Die Sprachwissenschaft oder Linguistik ist als Wissenschaft erst ein Kind des 19. Jahrh. Denn die Grammatik der Griechen und Römer (vgl. Grammatik) und die an und für sich höchst bewundernswerten grammatischen Forschungen der Inder sowie diejenigen der Araber waren schon durch ihre Beschränkung auf eine oder höchstens zwei Sprachen ungeeignet, zu einer Einsicht in das Wesen und die Verwandtschaftsverhältnisse der Sprachen zu führen, und vom Mittelalter ab bis in die Neuzeit herein bildete besonders das Vorurteil, als sei das Hebräische die Ursprache der Menschheit, ein Hemmnis für den Fortschritt der Sprachforschung. Erst die Entdeckung der alten Sprache Indiens, des Sanskrits, gegen Ende des 18. Jahrh. und die Aufdeckung des Zusammenhanges, in dem es mit den meisten Kultursprachen Europas steht, gaben den Anstoß zu einer ausgedehntern Sprachvergleichung und damit zur Begründung einer wirklichen Wissenschaft von der Sprache. Man erkannte das Indische, Griechische und andre Sprachen Europas als Glieder derselben Familie, und die von selbst sich ergebende Folgerung, daß alle diese Sprachen aus einer gemeinsamen vorhistorischen Ursprache erwachsen seien, führte dazu, den entwickelungsgeschichtlichen Standpunkt einzunehmen und nicht mehr zu verlassen. Durch Franz Bopp, Jak. Grimm u. a. wurde der indogermanische Sprachstamm nachgewiesen, W. v. Humboldts und Potts weitgreifende Forschungen wandten sich bald auch andern Sprachfamilien zu, und der erstere gab zugleich wichtige Anregungen zu sprachphilosophischer Betrachtung. Freilich läßt das Verfahren aller dieser Gelehrten noch in vielen Beziehungen den richtigen Einblick in das Wesen und die allgemeinen Lebensbedingungen der Sprache vermissen. Sprachgeschichtliche Einzelforschung und Sprachphilosophie kamen nicht in das richtige Verhältnis zueinander. Dies geschah erst von den 70er Jahren des 19. Jahrh. an, als einerseits die Indogermanisten, unter ihnen besonders die sogen. Junggrammatiker, wie H. Paul, sich den Prinzipienfragen der Sprachwissenschaft zuwandten und anderseits auch von philosophischer Seite her die Sprachpsychologie ernstere Pflege erfuhr, wofür vor allem W. Wundt zu nennen ist.

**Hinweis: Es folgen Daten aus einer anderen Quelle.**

(** * MessageClassGenerator: shape of the generated constructor class

    A shallow embedding of
    [packages/plugin/src/code-gen/message-class-generator.ts].

    The generator walks the field metadata of one message and builds a
    TypeScript class declaration whose constructor parameters mirror the
    fields, every oneof group collapsed into one parameter typed by a
    discriminated union.  The TypeScript syntax nodes it builds are modelled
    as inductive types, its collaborators (imports, comments, interpreter,
    source file) as operations on an abstract world state, and its
    exceptions as the left summand of the result.

    Modelled are [generateMessageClass] and the private methods it calls:
    [createTypeNode], [createScalarTypeNode], [createMessageTypeNode],
    [createEnumTypeNode], [oneofInfo] and [createOneofADTTypeNode]. *)

From Stdlib Require Import List String ZArith Bool Lia.
Import ListNotations.
Local Open Scope string_scope.
Local Open Scope list_scope.
Set Warnings "-register-all".

(** ** Runtime enumerations ([rt.ScalarType], [rt.LongType]) *)

(** Modelled from the spec: the declaration of [rt.ScalarType] is not part of
    the source file; its members are the fifteen case labels that
    [createScalarTypeNode] names, which are the scalar kinds of the spec's
    data model (bool, text, bytes, the two floats, five 32-bit integer kinds
    and five 64-bit integer kinds). *)
Module ScalarType.

Inductive t : Type :=
| DOUBLE | FLOAT | INT64 | UINT64 | INT32 | FIXED64 | FIXED32 | BOOL
| STRING | BYTES | UINT32 | SFIXED32 | SFIXED64 | SINT32 | SINT64.

Definition eq_dec (a b : t) : {a = b} + {a <> b}.
Proof. decide equality. Defined.

(** [a === b] on enumeration members. *)
Definition eqb (a b : t) : bool := if eq_dec a b then true else false.

(** The width-64 integer kinds. *)
Definition is_long (a : t) : bool :=
  match a with
  | INT64 | UINT64 | FIXED64 | SFIXED64 | SINT64 => true
  | _ => false
  end.

End ScalarType.

(** Modelled from the spec: the declaration of [rt.LongType] is not part of
    the source file; the three members are the LongRepresentation policies
    (arbitrary-precision-integer, textual-decimal-string, native-number). *)
Module LongType.

Inductive t : Type := BIGINT | STRING | NUMBER.

Definition eq_dec (a b : t) : {a = b} + {a <> b}.
Proof. decide equality. Defined.

Definition eqb (a b : t) : bool := if eq_dec a b then true else false.

End LongType.

(** ** TypeScript syntax nodes *)

Module ts.

(** The members of [ts.SyntaxKind] the generator uses. *)
Module SyntaxKind.
Inductive t : Type :=
| PublicKeyword | ReadonlyKeyword | ExportKeyword
| StringKeyword | NumberKeyword | BooleanKeyword | BigIntKeyword
| UndefinedKeyword.
End SyntaxKind.

(** Type nodes, the members of a type literal and parameter declarations,
    each constructor named after the factory function that builds the node
    ([createLiteralTypeNode s] is the literal type of the string literal
    [s]).  A child of type [option TypeNode] is a position that receives a
    JavaScript value that may be [undefined].  [questionToken] is [true]
    when the [QuestionToken] is passed and [false] when [undefined] is.
    Arguments that the generator always passes as [undefined] (decorators,
    the rest token, initializers, type arguments) are left out. *)
Inductive TypeNode : Type :=
| createKeywordTypeNode (kind : SyntaxKind.t)
| createTypeReferenceNode (typeName : string)
| createLiteralTypeNode (stringLiteral : string)
| createTypeLiteralNode (members : list TypeElement)
| createUnionTypeNode (types : list TypeNode)
| createArrayTypeNode (elementType : option TypeNode)
with TypeElement : Type :=
| createPropertySignature (name : string) (questionToken : bool)
    (type : option TypeNode)
| createIndexSignature (parameters : list ParameterDeclaration)
    (type : option TypeNode)
with ParameterDeclaration : Type :=
| createParameter (modifiers : option (list SyntaxKind.t)) (name : string)
    (questionToken : bool) (type : option TypeNode).

Inductive ClassElement : Type :=
| createConstructor (parameters : list ParameterDeclaration).

Record ClassDeclaration : Type := createClassDeclaration
  { class_modifiers : list SyntaxKind.t;
    class_name : string;
    class_members : list ClassElement }.

End ts.

(** ** JavaScript helpers *)

(** [a ?? b] *)
Definition nullish {A : Type} (a : option A) (b : A) : A :=
  match a with Some x => x | None => b end.

(** Truthiness of a [string | undefined] value: the empty string and
    [undefined] are falsy. *)
Definition truthy (s : option string) : option string :=
  match s with
  | Some x => if String.eqb x "" then None else Some x
  | None => None
  end.

(** [array.includes(x)] on an array of strings. *)
Definition includes (l : list string) (x : string) : bool :=
  existsb (String.eqb x) l.

(** ** createScalarTypeNode *)

(** A [case] group of a [switch] over [rt.ScalarType]: the scrutinee is
    compared with each label in turn. *)
Definition scalar_case (x : ScalarType.t) (labels : list ScalarType.t) : bool :=
  existsb (ScalarType.eqb x) labels.
(** ** The further properties on concrete containers *)

(** X1 on 1, 3 and the value 2. *)
Lemma Include_twice_witness :
  (2 =? 2) = true
  /\ Include Z.eqb moving_alloc
       (Include Z.eqb moving_alloc (ints 100 [1; 3]) 2).1 2
     = ((Include Z.eqb moving_alloc (ints 100 [1; 3]) 2).1, true).
Proof.
  assert (H : (2 =? 2) = true) by reflexivity.
  split; [exact H|].
  exact (Include_twice Z.eqb moving_alloc (ints 100 [1; 3]) 2 H).
Defined.

(** X2 on 1, 2, 3 and the absent value 4. *)
Lemma FindIndex_after_Include_witness :
  (4 =? 4) = true
  /\ size (base (ints 100 [1; 2; 3])) <= INT_MAX
  /\ FindIndex Z.eqb (Include Z.eqb moving_alloc (ints 100 [1; 2; 3]) 4).1 4
     = 3.
Proof.
  assert (H : (4 =? 4) = true) by reflexivity.
  assert (Hsz : size (base (ints 100 [1; 2; 3])) <= INT_MAX)
    by (vm_compute; discriminate).
  split; [exact H|]. split; [exact Hsz|].
  destruct (FindIndex_after_Include Z.eqb moving_alloc (ints 100 [1; 2; 3]) 4
                                    H Hsz) as [HF _].
  rewrite HF. reflexivity.
Defined.

(** X3 on 1, 2, 3 and the member 2. *)
Lemma Include_agrees_with_FindIndex_witness :
  size (base (ints 100 [1; 2; 3])) <= INT_MAX + 1
  /\ ((Include Z.eqb moving_alloc (ints 100 [1; 2; 3]) 2).2 = true
      <-> 0 <= FindIndex Z.eqb (ints 100 [1; 2; 3]) 2).
Proof.
  assert (Hsz : size (base (ints 100 [1; 2; 3])) <= INT_MAX + 1)
    by (vm_compute; discriminate).
  split; [exact Hsz|].
  exact (Include_agrees_with_FindIndex Z.eqb moving_alloc
                                       (ints 100 [1; 2; 3]) 2 Hsz).
Defined.

(** X6 on 1, 2 and the calls with 4, 2, 4. *)
Lemma Include_all_includes_witness :
  (forall x : Z, x ∈ [4; 2; 4] -> (x =? x) = true)
  /\ has_equal Z.eqb
       (items (base (Include_all Z.eqb moving_alloc (ints 100 [1; 2])
                                 [4; 2; 4]))) 4
  /\ items (base (Include_all Z.eqb moving_alloc (ints 100 [1; 2]) [4; 2; 4]))
     = [1; 2; 4].
Proof.
  assert (H : forall x : Z, x ∈ [4; 2; 4] -> (x =? x) = true)
    by (intros x _; apply Z.eqb_refl).
  split; [exact H|]. split; [|reflexivity].
  destruct (Include_all_includes Z.eqb moving_alloc (ints 100 [1; 2])
                                 [4; 2; 4] H) as [Hin _].
  apply Hin. by left.
Defined.

(** X8 on the buffer holding 7, grown by 2 and then by 3. *)
Lemma grow_twice_witness :
  0 <= 2 /\ 0 <= 3 /\ size (Vector 100 [7]) + 2 + 3 <= int_max_size
  /\ int_max_size <= SIZE_MAX
  /\ exists va vb pa pb,
       grow 0 moving_alloc int_max_size (Vector 100 [7]) 2 = Done va pa
       /\ grow 0 moving_alloc int_max_size va 3 = Done vb pb
       /\ items vb = [7; 0; 0; 0; 0; 0]
       /\ pb - data vb = pa - data va + 2.
Proof.
  assert (Ha : 0 <= 2) by lia. assert (Hb : 0 <= 3) by lia.
  assert (Hfit : size (Vector 100 [7]) + 2 + 3 <= int_max_size)
    by (vm_compute; discriminate).
  assert (Hmax : int_max_size <= SIZE_MAX) by (vm_compute; discriminate).
  split; [exact Ha|]. split; [exact Hb|]. split; [exact Hfit|].
  split; [exact Hmax|].
  destruct (grow_twice 0 moving_alloc int_max_size (Vector 100 [7]) 2 3
                       Ha Hb Hfit Hmax)
    as (va & vb & vab & v0 & pa & pb & pab & p0
        & Hga & Hgb & Hgab & _ & Hit & Hp & _).
  exists va, vb, pa, pb. split; [exact Hga|]. split; [exact Hgb|].
  split; [|exact Hp].
  rewrite Hit. injection Hgab as <- _. reflexivity.
Defined.

(** X9 on an [AutoFreeSmallVector<char *, 4>] holding two buffers and a
    null pointer, with a 32-bit [uint]. *)
Lemma Clear_then_destroy_witness :
  size (Vector 4096 [7000; 0; 9000]) < 2 ^ 32
  /\ lt (length (items (Vector 4096 [7000; 0; 9000]))) 4
  /\ lt 0 1
  /\ owned RawFree [7000; 0; 9000] (heap_of RawFree [7000; 9000; 5000])
  /\ exists w',
       AutoFreeSmallVector_Clear 32 4 (strings 4096 [7000; 0; 9000])
         (heap_of RawFree [7000; 9000; 5000])
       = Some (strings 4096 [], w')
       /\ AutoFreeSmallVector_Clear 32 1 (strings 4096 []) w'
          = Some (strings 4096 [], w')
       /\ AutoFreeSmallVector_destroy 32 1 (strings 4096 []) w' = Some w'.
Proof.
  assert (H1 : size (Vector 4096 [7000; 0; 9000]) < 2 ^ 32)
    by (vm_compute; reflexivity).
  assert (H2 : lt (length (items (Vector 4096 [7000; 0; 9000]))) 4)
    by (simpl; lia).
  assert (H3 : lt 0 1) by lia.
  split; [exact H1|]. split; [exact H2|]. split; [exact H3|].
  split; [exact strings_owned|].
  destruct (Clear_then_destroy_is_quiet 32 4 (Vector 4096 [7000; 0; 9000])
              (heap_of RawFree [7000; 9000; 5000]) 4 1 H1 H2 H3)
    as ((Hex & Hquiet) & _).
  destruct (Hex strings_owned) as (w' & HC).
  destruct (Hquiet _ _ HC) as (_ & HC2 & HD).
  exists w'. split; [exact HC|]. split; [exact HC2|exact HD].
Defined.

(** X10 on the same vector and its copy. *)
Lemma Clear_of_copy_witness :
  size (Vector 4096 [7000; 0; 9000]) < 2 ^ 32
  /\ lt (length (items (Vector 4096 [7000; 0; 9000]))) 4
  /\ items (Vector 4096 [7000; 0; 9000]) !! 0%nat = Some 7000
  /\ 7000 <> 0
  /\ owned RawFree [7000; 0; 9000] (heap_of RawFree [7000; 9000; 5000])
  /\ exists u w1,
       AutoFreeSmallVector_Clear 32 4 (strings 4096 [7000; 0; 9000])
         (heap_of RawFree [7000; 9000; 5000])
       = Some (u, w1)
       /\ forall fuel' : nat,
            AutoFreeSmallVector_Clear 32 fuel'
              (AutoFreeSmallVector_copy moving_alloc
                 (strings 4096 [7000; 0; 9000])) w1
            = None.
Proof.
  assert (H1 : size (Vector 4096 [7000; 0; 9000]) < 2 ^ 32)
    by (vm_compute; reflexivity).
  assert (H2 : lt (length (items (Vector 4096 [7000; 0; 9000]))) 4)
    by (simpl; lia).
  assert (H3 : items (Vector 4096 [7000; 0; 9000]) !! 0%nat = Some 7000)
    by reflexivity.
  assert (H4 : 7000 <> 0) by lia.
  split; [exact H1|]. split; [exact H2|]. split; [exact H3|].
  split; [exact H4|]. split; [exact strings_owned|].
  destruct (Clear_of_copy_is_undefined 32 moving_alloc 4
              (Vector 4096 [7000; 0; 9000])
              (heap_of RawFree [7000; 9000; 5000]) 4 0 7000 H1 H2 H3 H4)
    as (HF & _).
  destruct (HF strings_owned) as (_ & u & w1 & HC1 & HC2).
  exists u, w1. split; [exact HC1|exact HC2].
Defined.

(** X11 on 1, 2, 3, the calls with 5, 2, 6 and the member 3. *)
Lemma FindIndex_stable_witness :
  has_equal Z.eqb (items (base (ints 100 [1; 2; 3]))) 3
  /\ FindIndex Z.eqb
       (Include_all Z.eqb moving_alloc (ints 100 [1; 2; 3]) [5; 2; 6]) 3
     = 2.
Proof.
  assert (Hh : has_equal Z.eqb (items (base (ints 100 [1; 2; 3]))) 3).
  { exists 3. split; [|reflexivity]. simpl. apply list_elem_of_In. simpl. tauto. }
  split; [exact Hh|].
  rewrite (FindIndex_stable_under_Include Z.eqb moving_alloc
             (ints 100 [1; 2; 3]) [5; 2; 6] 3 Hh).
  reflexivity.
Defined.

Vgl. Benfey, Geschichte der Sprachwissenschaft und orientalischen Philologie in Deutschland (Münch. 1869); Whitney, Die Sprachwissenschaft (bearbeitet von Jolly, das. 1874) und Leben und Wachstum der Sprache (übersetzt von Leskien, Leipz. 1876); Fr. Müller, Grundriß der Sprachwissenschaft (Wien 1876–88, 4 Bde.); Brugmann, Zum heutigen Stand der Sprachwissenschaft (Straßb. 1885); Schrader, Sprachvergleichung und Urgeschichte (3. Aufl., Jena 1907); G. v. d. Gabelentz, Die Sprachwissenschaft (2. Aufl., Leipz. 1901); Delbrück, Einleitung in das Studium der indogermanischen Sprachen (4. Aufl., das. 1904) und Grundfragen der Sprachforschung (Straßb. 1901); Paul, Prinzipien der Sprachgeschichte (3. Aufl., Halle 1898); Wundt, Völkerpsychologie, Bd. 1: Die Sprache (2. Aufl., Leipz. 1904, 2 Tle.); Sütterlin, Das Wesen der sprachlichen Gebilde (Heidelb. 1902); O. Dittrich, Grundzüge der Sprachpsychologie (Halle 1904, Bd. 1).